By: Elowen Gray
For taxpayers across the Bay Area and the nation facing significant IRS debt, the widespread advertising claiming financial relief can be an appealing offer. Slogans suggesting that tax liabilities can be settled for “pennies on the dollar” present an appealing but misleading idea of relief. However, a detailed analysis from two former high-level IRS officials reveals a stark disconnect between these marketing claims and the reality of the tax resolution process.
Michael D. Sullivan, the former IRS Revenue Officer, and Peter Salinger, the former OIC Supervisor, have developed an extensive breakdown of the popular misconceptions that are circulating in the tax relief industry. Their results indicate that these stories are a major reason for the historically low acceptance rate of the IRS Offer in Compromise (OIC) program, which is only 21% at the moment. The authors point out that equipping consumers with a clearer grasp of the realities can make them immune to losing thousands in fees for non-viable results.

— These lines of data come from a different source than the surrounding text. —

(** * Monochrome-AI: the image request service and the interaction controller

    A shallow embedding of [src/services/geminiService.ts] and of the logic
    of [src/App.tsx] (state, handlers, the [disabled] attributes of the
    controls), with the properties of the request/response lifecycle.

    Layout: JavaScript strings; the values the provider exchanges; a small
    monad of asynchronous tasks; the service; the controller; the run-time
    that delivers user-interface events; then the lemmas. The controller
    and its properties stand in a section over the host's [toLowerCase];
    the closed examples follow the section. *)

From Stdlib Require Import String Ascii List Arith NArith Bool Lia.
Import ListNotations.
Local Open Scope N_scope.

(* ================================================================== *)
(** * JavaScript strings *)

Module Js.

(** A JavaScript string is a sequence of UTF-16 code units. *)
Definition jsstring : Type := list N.

(** An ASCII literal as code units. *)
Definition lit (s : string) : jsstring :=
  List.map N_of_ascii (list_ascii_of_string s).

(** [!s] on a string: only the empty string is falsy. *)
Definition falsy (s : jsstring) : bool :=
  match s with [] => true | _ :: _ => false end.

(** [!v] on a [string | null] (or [string | undefined]) value. *)
Definition falsyOpt (v : option jsstring) : bool :=
  match v with None => true | Some s => falsy s end.

(** [a || b] on strings. *)
Definition orElse (a b : jsstring) : jsstring :=
  if falsy a then b else a.

(** WhiteSpace and LineTerminator code points of ECMAScript, the ones
    [String.prototype.trim] strips: TAB, LF, VT, FF, CR, SP, NBSP, U+1680,
    U+2000..U+200A, LS, PS, U+202F, U+205F, U+3000 and U+FEFF. *)
Definition isWhiteSpace (c : N) : bool :=
  ((9 <=? c) && (c <=? 13)) || (c =? 32) || (c =? 160) || (c =? 5760)
  || ((8192 <=? c) && (c <=? 8202)) || (c =? 8232) || (c =? 8233)
  || (c =? 8239) || (c =? 8287) || (c =? 12288) || (c =? 65279).

Fixpoint trimStart (s : jsstring) : jsstring :=
  match s with
  | [] => []
  | c :: s' => if isWhiteSpace c then trimStart s' else s
  end.

Fixpoint trimEnd (s : jsstring) : jsstring :=
  match s with
  | [] => []
  | c :: s' =>
      match trimEnd s' with
      | [] => if isWhiteSpace c then [] else [c]
      | t => c :: t
      end
  end.
(** Every response with status 200 comes from that path. *)
Lemma predict_200_inv (request : Request) (w w' : World) (r : Response) :
  predict E request w = (w', Ok r) ->
  status r = 200%Z ->
  exists file d1 w2 probs pred_idx,
    files request !! "file" = Some file /\
    allowed_file (filename file) = Ok true /\
    predict_file E (upload_path E file)
                 (mkWorld d1 (trace w ++ [EvSave (upload_path E file)]))
    = (w2, Ok (probs, pred_idx)) /\
    os_remove E (disk w2) (upload_path E file) = (disk w', Ok tt) /\
    r = mkResponse 200 (prediction_body probs pred_idx).
Proof.
  intros Hrun Hstatus.
  destruct (files request !! "file") as [file|] eqn:Hfile.
  - destruct (String.eqb_spec (filename file) "") as [Hname | Hname].
    + rewrite (predict_no_selected_file request file w Hfile Hname) in Hrun.
      injection Hrun as _ <-. discriminate Hstatus.
    + destruct (allowed_file_total (filename file)) as [Hok | Hno].
      * rewrite (predict_accepted request file w Hfile Hname Hok) in Hrun.
        cbv zeta in Hrun.
        destruct (FileStorage_save _ _ _ _) as [d1 [[] | e]];
          [|discriminate Hrun].
        destruct (predict_file _ _ _) as [w2 [[probs idx] | e]] eqn:Hpf.
        -- destruct (os_remove _ _ _) as [d3 [[] | e]] eqn:Hrm;
             injection Hrun as <- <-; [|discriminate Hstatus].
           exists file, d1, w2, probs, idx. auto.
        -- injection Hrun as _ <-. discriminate Hstatus.
      * rewrite (predict_unsupported_extension request file w Hfile Hname Hno) in Hrun.
        injection Hrun as _ <-. discriminate Hstatus.
  - rewrite (predict_no_file_part request w Hfile) in Hrun. injection Hrun as _ <-. discriminate Hstatus.
Qed.

(** What [predict_file] returns: the average and its arg-max. *)
Lemma predict_file_Ok (path : string) (w w' : World) (probs : list Q) (pred_idx : Z) :
  predict_file E path w = (w', Ok (probs, pred_idx)) ->
  exists (preds : list (list Q)) (i : nat),
    probs = Np.mean_axis0 (numpy_promotion E) preds /\
    Np.argmax probs = Ok i /\ pred_idx = Z.of_nat i.
Proof.
  unfold predict_file. intros Hrun.
  apply bind_Ok_inv in Hrun as (audio & w1 & _ & Hrun).
  apply bind_Ok_inv in Hrun as (segments & w2 & _ & Hrun).
  destruct segments as [|seg segments]; [discriminate Hrun|].
  apply bind_Ok_inv in Hrun as (specs & w3 & _ & Hrun).
  apply bind_Ok_inv in Hrun as (preds & w4 & _ & Hrun).
  apply bind_Ok_inv in Hrun as (i & w5 & Harg & Hrun).
  unfold lift in Harg. injection Harg as _ Harg.
  unfold mret, M_ret in Hrun. injection Hrun as _ <- <-.
  exists preds, i. auto.
Qed.

End HandlerProperties.

(** ** The response body *)

Section ResponseBody.

Local Open Scope Z_scope.

Lemma class_label_table :
  class_label 0 = "AtlanticCanary" /\
  class_label 1 = "Sooty-headedBulbul" /\
  class_label 2 = "ZebraDove" /\
  class_label 3 = "MoustachedBabbler".
Proof. repeat split. Qed.

Lemma class_label_fallback (i : Z) :
  i < 0 \/ 4 <= i -> class_label i = "Class " +:+ pretty i.
Proof.
  intros Hi. unfold class_label, CLASS_MAP.
  rewrite !lookup_insert_ne by lia.
  rewrite lookup_singleton_ne by lia. reflexivity.
Qed.

Lemma class_label_cases (i : Z) :
  (0 <= i < 4 /\ String.get 0 (class_label i) <> Some "C"%char) \/
  ((i < 0 \/ 4 <= i) /\ class_label i = "Class " +:+ pretty i).
Proof.
  destruct (decide (0 <= i < 4)) as [Hin | Hout].
  - left. split; [exact Hin|].
    assert (i = 0 \/ i = 1 \/ i = 2 \/ i = 3) as [-> | [-> | [-> | ->]]] by lia;
      discriminate.
  - right. split; [lia|]. apply class_label_fallback. lia.
Qed.

Lemma class_label_inj : Inj (=) (=) class_label.
Proof.
  intros i j Heq.
  destruct (class_label_cases i) as [[Hi Hci] | [Hi Hli]],
           (class_label_cases j) as [[Hj Hcj] | [Hj Hlj]].
  - assert (i = 0 \/ i = 1 \/ i = 2 \/ i = 3) as [-> | [-> | [-> | ->]]] by lia;
      assert (j = 0 \/ j = 1 \/ j = 2 \/ j = 3) as [-> | [-> | [-> | ->]]] by lia;
      first [reflexivity | discriminate Heq].
  - exfalso. apply Hci. rewrite Heq, Hlj. reflexivity.
  - exfalso. apply Hcj. rewrite <- Heq, Hli. reflexivity.
  - rewrite Hli, Hlj in Heq. simpl in Heq. injection Heq as Heq.
    exact (inj pretty _ _ Heq).
Qed.

Local Open Scope list_scope.

Lemma store_probabilities_spec (l : list (Z * Q)) (d : gmap string Json) :
  NoDup l.*1 ->
  (forall i, i ∈ l.*1 -> d !! class_label i = None) ->
  let d' := foldl (fun d '(i, p) => <[class_label i := JNum (py_round p 4)]> d) d l in
  size d' = (size d + length l)%nat /\
  (forall i p, (i, p) ∈ l -> d' !! class_label i = Some (JNum (py_round p 4))) /\
  (forall k v, d' !! k = Some v ->
     d !! k = Some v \/
     exists i p, (i, p) ∈ l /\ k = class_label i /\ v = JNum (py_round p 4)) /\
  (forall k, (forall i, i ∈ l.*1 -> k <> class_label i) -> d' !! k = d !! k).
Proof.
  revert d. induction l as [|[i0 p0] l IH]; intros d Hnodup Hfresh; simpl.
  - split; [lia|]. split; [intros i p Hin; inversion Hin|].
    split; [auto | reflexivity].
  - apply NoDup_cons in Hnodup as [Hi0 Hnodup].
    assert (Hd0 : d !! class_label i0 = None) by (apply Hfresh; left).
    destruct (IH (<[class_label i0 := JNum (py_round p0 4)]> d) Hnodup)
      as (Hsize & Hfwd & Hbwd & Hother).
    { intros i Hi. rewrite lookup_insert_ne.
      - apply Hfresh. right. exact Hi.
      - intros Heq%class_label_inj. subst i. contradiction. }
    split; [|split; [|split]].
    + rewrite Hsize, map_size_insert_None by exact Hd0. lia.
    + intros i p [Heq | Hin]%elem_of_cons; [|apply Hfwd, Hin].
      injection Heq as -> ->. rewrite Hother.
      * apply lookup_insert_eq.
      * intros i Hi Heq%class_label_inj. subst i. contradiction.
    + intros k v [Hk | (i & p & Hin & -> & ->)]%Hbwd.
      * apply lookup_insert_Some in Hk as [[<- <-] | [_ Hk]]; [|left; exact Hk].
        right. exists i0, p0. split; [left | auto].
      * right. exists i, p. split; [right; exact Hin | auto].
    + intros k Hk. rewrite Hother.
      * apply lookup_insert_ne. intros Heq. apply (Hk i0); [left | auto].
      * intros i Hi. apply Hk. right. exact Hi.
Qed.

Lemma elem_of_enumerate (probs : list Q) (i : Z) (p : Q) :
  (i, p) ∈ enumerate probs <-> exists j, i = Z.of_nat j /\ probs !! j = Some p.
Proof.
  unfold enumerate. rewrite elem_of_lookup_imap. split.
  - intros (j & q & [= -> ->] & Hj). eauto.
  - intros (j & -> & Hj). eauto.
Qed.

Lemma NoDup_enumerate (probs : list Q) : NoDup (enumerate probs).*1.
Proof.
  apply NoDup_alt. intros i j x Hi Hj. unfold enumerate in *.
  rewrite list_lookup_fmap, list_lookup_imap in Hi, Hj.
  destruct (probs !! i); [|discriminate]. destruct (probs !! j); [|discriminate].
  simpl in *. injection Hi as <-. injection Hj as Hj. lia.
Qed.

Lemma probabilities_dict_spec (probs : list Q) :
  size (probabilities_dict probs) = length probs /\
  (forall j p, probs !! j = Some p ->
     probabilities_dict probs !! class_label (Z.of_nat j)
     = Some (JNum (py_round p 4))) /\
  (forall k v, probabilities_dict probs !! k = Some v ->
     exists j p, probs !! j = Some p /\ k = class_label (Z.of_nat j) /\
                 v = JNum (py_round p 4)).
Proof.
  destruct (store_probabilities_spec (enumerate probs) ∅ (NoDup_enumerate probs))
    as (Hsize & Hfwd & Hbwd & _).
  { intros. apply lookup_empty. }
  fold (probabilities_dict probs) in Hsize, Hfwd, Hbwd.
  split; [|split].
  - rewrite Hsize, map_size_empty. unfold enumerate. rewrite length_imap. lia.
  - intros j p Hj. apply Hfwd, elem_of_enumerate. eauto.
  - intros k v [Hk | (i & p & Hin & -> & ->)]%Hbwd.
    + rewrite lookup_empty in Hk. discriminate.
    + apply elem_of_enumerate in Hin as (j & -> & Hj). eauto.
Qed.

Local Open Scope Q_scope.

Lemma py_round_4 (p : Q) :
  py_round p 4 == inject_Z (round_half_even (p * 10000)) / 10000 /\
  Qabs (py_round p 4 - p) <= 1 # 20000.
Proof.
  assert (E : py_round p 4 == inject_Z (round_half_even (p * 10000)) / 10000).
  { unfold py_round. change (Z.to_pos (10 ^ Z.of_nat 4)) with 10000%positive.
    rewrite Qmake_Qdiv. reflexivity. }
  split; [exact E|].
  pose proof (round_half_even_near (p * 10000)) as H.
  apply Qabs_Qle_condition in H. apply Qabs_Qle_condition.
  rewrite E.
  set (z := inject_Z (round_half_even (p * 10000))) in *.
  assert (z / 10000 == z * (1 # 10000)) as -> by (field; discriminate).
  lra.
Qed.

End ResponseBody.

(** ** The successful response *)

(** C7.  A response with status 200 carries the label of the arg-max index
    of the returned vector (the lowest index that holds a largest entry)
    under "prediction" and, under "probabilities", a
    mapping with exactly one key per entry of the vector: entry [j] sits
    under the label of [j] with its value rounded to 4 decimal places.
    Labels come from the fixed table for 0..3 and read "Class {i}" for
    every other index. *)
Theorem predict_success_body
    (E : Env) (request : Request) (w w' : World) (r : Response) :
  predict E request w = (w', Ok r) ->
  status r = 200%Z ->
  exists (probs : list Q) (i : nat),
    (exists path w1 w2, predict_file E path w1 = (w2, Ok (probs, Z.of_nat i))) /\
    Np.argmax probs = Ok i /\
    (exists p,
        probs !! i = Some p /\
        (forall j q, probs !! j = Some q -> (q <= p)%Q) /\
        (forall j q, probs !! j = Some q -> (q == p)%Q -> (i <= j)%nat)) /\
    body r = JObj {[ "prediction" := JStr (class_label (Z.of_nat i));
                     "probabilities" := JObj (probabilities_dict probs) ]} /\
    size (probabilities_dict probs) = length probs /\
    (forall j p, probs !! j = Some p ->
       probabilities_dict probs !! class_label (Z.of_nat j)
       = Some (JNum (py_round p 4))) /\
    (forall k v, probabilities_dict probs !! k = Some v ->
       exists j p, probs !! j = Some p /\ k = class_label (Z.of_nat j) /\
                   v = JNum (py_round p 4)) /\
    (class_label 0 = "AtlanticCanary" /\
     class_label 1 = "Sooty-headedBulbul" /\
     class_label 2 = "ZebraDove" /\
     class_label 3 = "MoustachedBabbler") /\
    (forall j, (j < 0 \/ 4 <= j)%Z -> class_label j = "Class " +:+ pretty j) /\
    (forall p,
       (py_round p 4 == inject_Z (round_half_even (p * 10000)) / 10000)%Q /\
       (Qabs (py_round p 4 - p) <= 1 # 20000)%Q).
Proof.
  intros Hrun Hstatus.
  destruct (predict_200_inv E request w w' r Hrun Hstatus)
    as (file & d1 & w2 & probs & idx & _ & _ & Hpf & _ & ->).
  destruct (predict_file_Ok E _ _ _ _ _ Hpf) as (preds & i & _ & Harg & ->).
  destruct (probabilities_dict_spec probs) as (Hsize & Hfwd & Hbwd).
  exists probs, i.
  split; [eauto|]. split; [exact Harg|].
  split; [exact (argmax_spec probs i Harg)|]. split; [reflexivity|].
  split; [exact Hsize|]. split; [exact Hfwd|]. split; [exact Hbwd|].
  split; [exact class_label_table|]. split; [exact class_label_fallback|].
  exact py_round_4.
Qed.
(** * fileseq: frame ranges, frame sets and their textual form

    A shallow embedding of [src/fileseq/all.py] (the [FrameSet] class and the
    module-level helpers it relies on) together with the properties stated
    about it.  Python integers are unbounded and are modelled by [Z]; the
    built-in [xrange] takes C [long]s only and raises [OverflowError] beyond
    them, on a platform whose C [long] has 64 bits.  Python 2 byte strings
    are modelled by [list ascii]; a [frozenset] of frames is a [gset Z]; a
    [tuple] of frames is a [list Z]. *)

From Stdlib Require Import ZArith Ascii String DecimalString DecimalZ.
From stdpp Require Import gmap list sorting.

Local Open Scope Z_scope.

Abbreviation text := (list ascii).

(** String literals are written ["..."] in [string_scope] and turned into
    [text] by [T]. *)
Definition T (s : string) : text := list_ascii_of_string s.

(** ** Python built-ins used by the module *)

Module Py.

(** What a call can do: return a value, return the [NotImplemented]
    singleton, or raise. *)
Inductive exn :=
| ParseException (msg : text)
| TypeError
| ValueError
| OverflowError
| AttributeError.

Inductive outcome (A : Type) :=
| Returned (a : A)
| NotImplemented
| Raised (e : exn).
Arguments Returned {A} a.
Arguments NotImplemented {A}.
Arguments Raised {A} e.

Definition bind {A B} (m : outcome A) (k : A -> outcome B) : outcome B :=
  match m with
  | Returned a => k a
  | NotImplemented => NotImplemented
  | Raised e => Raised e
  end.

(** [str(n)] for an integer [n]: decimal digits, ["-"] in front of a
    negative number. *)
Definition str_int (n : Z) : text :=
  T (NilZero.string_of_int (Z.to_int n)).

(** [str(None)]. *)
Definition str_opt (n : option Z) : text :=
  match n with
  | Some z => str_int z
  | None => T "None"
  end.

(** [s.zfill(width)]: zeros are added on the left up to [width]
    characters; a leading sign stays in front. *)
Definition zfill (s : text) (width : Z) : text :=
  if Z.of_nat (length s) >=? width then s
  else
    let fill := Z.to_nat (width - Z.of_nat (length s)) in
    match s with
    | c :: rest =>
        if (Ascii.eqb c "+" || Ascii.eqb c "-")%bool
        then c :: repeat "0"%char fill ++ rest
        else repeat "0"%char fill ++ s
    | [] => repeat "0"%char fill
    end.

Definition is_digit (c : ascii) : bool :=
  (48 <=? nat_of_ascii c)%nat && (nat_of_ascii c <=? 57)%nat.

Arguments is_digit : simpl never.

Definition digit_val (c : ascii) : Z := Z.of_nat (nat_of_ascii c) - 48.

(** [int(s)] on a string of decimal digits with an optional ["-"]. *)
Definition int_digits (s : text) : Z :=
  fold_left (fun acc c => 10 * acc + digit_val c) s 0.

Definition int (s : text) : Z :=
  match s with
  | c :: rest => if Ascii.eqb c "-" then - int_digits rest else int_digits s
  | [] => 0
  end.

(** [s.split(sep)] for a one-character separator. *)
Fixpoint split (sep : ascii) (s : text) : list text :=
  match s with
  | [] => [[]]
  | c :: rest =>
      if Ascii.eqb c sep then [] :: split sep rest
      else match split sep rest with
           | p :: ps => (c :: p) :: ps
           | [] => [[c]]
           end
  end.

(** [sep.join(parts)]. *)
Fixpoint join (sep : text) (parts : list text) : text :=
  match parts with
  | [] => []
  | [p] => p
  | p :: ps => p ++ sep ++ join sep ps
  end.

(** [s.translate(None, deletechars)]. *)
Definition translate_delete (deletechars : text) (s : text) : text :=
  filter (fun c => c ∉ deletechars) s.

(** [sys.maxint] and [-sys.maxint - 1]: the greatest and the least C
    [long], of 64 bits. *)
Definition LONG_MAX : Z := 9223372036854775807.
Definition LONG_MIN : Z := -9223372036854775808.

(** An integer that converts to a C [long]. *)
Definition fits_long (n : Z) : bool := (LONG_MIN <=? n) && (n <=? LONG_MAX).

(** [get_len_of_range(lo, hi, step)] of [Objects/rangeobject.c]: how many
    items the range has, computed without overflow. *)
Definition get_len_of_range (lo hi step : Z) : Z :=
  if (0 <? step) && (lo <? hi) then 1 + (hi - 1 - lo) / step
  else if (step <? 0) && (hi <? lo) then 1 + (lo - 1 - hi) / (0 - step)
  else 0.

(** The items of a range, as a list. *)
Definition xrange_len (start stop step : Z) : nat :=
  if 0 <? step then
    if start <? stop then Z.to_nat ((stop - start - 1) / step + 1) else 0%nat
  else
    if stop <? start then Z.to_nat ((start - stop - 1) / (- step) + 1) else 0%nat.

Definition xrange_list (start stop step : Z) : list Z :=
  map (fun i => start + Z.of_nat i * step) (seq 0 (xrange_len start stop step)).

(** [xrange(start, stop, step)] ([range_new] of [Objects/rangeobject.c]),
    as the list it iterates over.  The three arguments are converted to C
    [long]s first, which raises [OverflowError] for one that does not fit;
    then a zero step raises [ValueError]; then a range of more than
    [LONG_MAX] items raises [OverflowError]. *)
Definition xrange (start stop step : Z) : outcome (list Z) :=
  if negb (fits_long start && fits_long stop && fits_long step)
  then Raised OverflowError
  else if step =? 0 then Raised ValueError
  else if LONG_MAX <? get_len_of_range start stop step
  then Raised OverflowError
  else Returned (xrange_list start stop step).

(** [sorted(frames)] on integers. *)
Definition sorted (l : list Z) : list Z := merge_sort Z.le l.

End Py.

Import Py.

(** ** The interpreter's [hash] *)

(** The built-in [hash] on the three kinds of values [FrameSet] hashes. *)
Class PyHash := {
  hash_str : text -> Z;
  hash_frozenset : gset Z -> Z;
  hash_tuple : list Z -> Z
}.

(** CPython 2.7 on a platform whose C [long] has 64 bits, without hash
    randomisation (the default): [Objects/intobject.c],
    [Objects/longobject.c], [Objects/stringobject.c],
    [Objects/tupleobject.c] and [Objects/setobject.c]. *)
Module CPython27.

(** A C [long] after an overflow. *)
Definition wrap_long (x : Z) : Z := (x + 2 ^ 63) mod 2 ^ 64 - 2 ^ 63.

(** [int_hash] and [long_hash]: the number itself while it fits a C
    [long], its absolute value folded modulo [2^64 - 1] with the sign put
    back beyond that; -1, which reports an error, becomes -2. *)
Definition hash_int (n : Z) : Z :=
  let m := Z.abs n mod (2 ^ 64 - 1) in
  let x := if (m =? 0) && negb (n =? 0) then 2 ^ 64 - 1 else m in
  let h := wrap_long (x * Z.sgn n) in
  if h =? -1 then -2 else h.

(** [string_hash] *)
Definition string_hash (s : text) : Z :=
  match s with
  | [] => 0
  | c0 :: _ =>
      let x0 := Z.shiftl (Z.of_nat (nat_of_ascii c0)) 7 in
      let x := fold_left
                 (fun x c => Z.lxor (wrap_long (1000003 * x))
                                    (Z.of_nat (nat_of_ascii c)))
                 s x0 in
      let x := Z.lxor x (Z.of_nat (length s)) in
      if x =? -1 then -2 else x
  end.

(** [tuplehash]: the loop over the items, then the final addition. *)
Fixpoint tuplehash_loop (x mult : Z) (items : list Z) : Z :=
  match items with
  | [] => x
  | v :: rest =>
      let len := Z.of_nat (length rest) in
      let y := hash_int v in
      let x := wrap_long (Z.lxor x y * mult) in
      let mult := wrap_long (mult + (82520 + len + len)) in
      tuplehash_loop x mult rest
  end.

Definition tuplehash (items : list Z) : Z :=
  let x := wrap_long (tuplehash_loop 3430008 1000003 items + 97531) in
  if x =? -1 then -2 else x.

The Reality Behind the Numbers
The 21% approval rate for the OIC program is not just a statistic; it represents a significant challenge for taxpayers seeking relief. Last year, while over 33,000 applications were submitted, only 7,199 were accepted, leaving more than 26,000 taxpayers with rejected claims. According to the analysis by Sullivan and Salinger, this is not an indication of the program’s failure, but rather a symptom of it being overwhelmed by applications from individuals who were never eligible.
“The core issue is that eligibility for a settlement is based on a strict financial formula, not on a firm’s negotiating prowess,” stated Sullivan. “Consumers are being sold a service based on a marketing promise, but the IRS makes its decision based on financial facts. When those two things don’t align, the taxpayer is the one who loses.”
The Claims of “Pennies on the Dollar” Settlement
The powerful and pervasive myth is that settling tax debt for a small fraction of the original amount is a common result. The experts clarify that while such settlements are possible, they are the exception, not the rule. The outcome of an OIC is determined by a rigid government formula known as “Reasonable Collection Potential” (RCP). This formula calculates a taxpayer’s precise ability to pay by analyzing their assets (equity in homes, cars, and bank accounts) and their future income, minus a set of standardized, allowable living expenses. Suppose the RCP calculation indicates that a taxpayer can afford to pay their debt in full over the life of the collection statute. In that case, their offer will be rejected, regardless of any claims made by their representative.
Misleading Claims with “Fresh Start” Special Programs
Many marketing campaigns heavily feature the “IRS Fresh Start Program,” often presenting it as a new, limited-time opportunity or a special plan that offers a settlement. This is fundamentally misleading, according to the former agents.
The Fresh Start initiative is a real, long-standing IRS program. Still, it is simply a brand name for a collection of existing relief options, including installment agreements and the OIC itself. It does not provide any secret backdoor, special eligibility criteria, or a higher chance of success. Its use in advertising often creates a false sense of urgency and exclusivity.
Firms Enticing Consumers with “Insider Access”
A common implication in advertising is that a particular firm has a special, influential relationship with the IRS that gives its clients an advantage. Sullivan and Salinger debunk this entirely. The IRS operates on a system of laws, regulations, and standardized procedures that apply to every case.
There are no secret handshakes or backroom deals that can influence an outcome. Every tax professional must follow the same publicly available rules. The IRS also offers an online pre-qualifier tool, free for everyone, that allows taxpayers to check their eligibility for an Offer in Compromise (OIC) in just a few minutes. Experts highly recommend this as a preliminary step before engaging any professional service that charges a fee.
To be on the safe side, experts advise consumers to verify the validity of their claims and only work with licensed practitioners. They also recommend that thorough financial reviews be performed to ascertain eligibility before paying any fee.
Michael D. Sullivan and Peter Salinger are former IRS agents and the co-authors of Exposing the Secrets for IRS Settlements. With a combined 75 years of experience, they provide educational resources and professional guidance to help taxpayers handle unique IRS issues. Mr. Sullivan is a former IRS Revenue Officer and instructor, while Mr. Salinger is a former IRS Appeals Settlement Officer who personally managed over 3,500 Offer in Compromise cases.
Disclaimer: The information provided in this article is for educational purposes only and is not intended as legal or financial advice. The claims made about tax settlements and the IRS Offer in Compromise (OIC) program are based on general information and may not apply to every individual situation. Results may vary depending on eligibility, financial circumstances, and other factors. It is recommended that taxpayers consult a qualified tax professional or IRS representative to discuss their specific case and explore available options.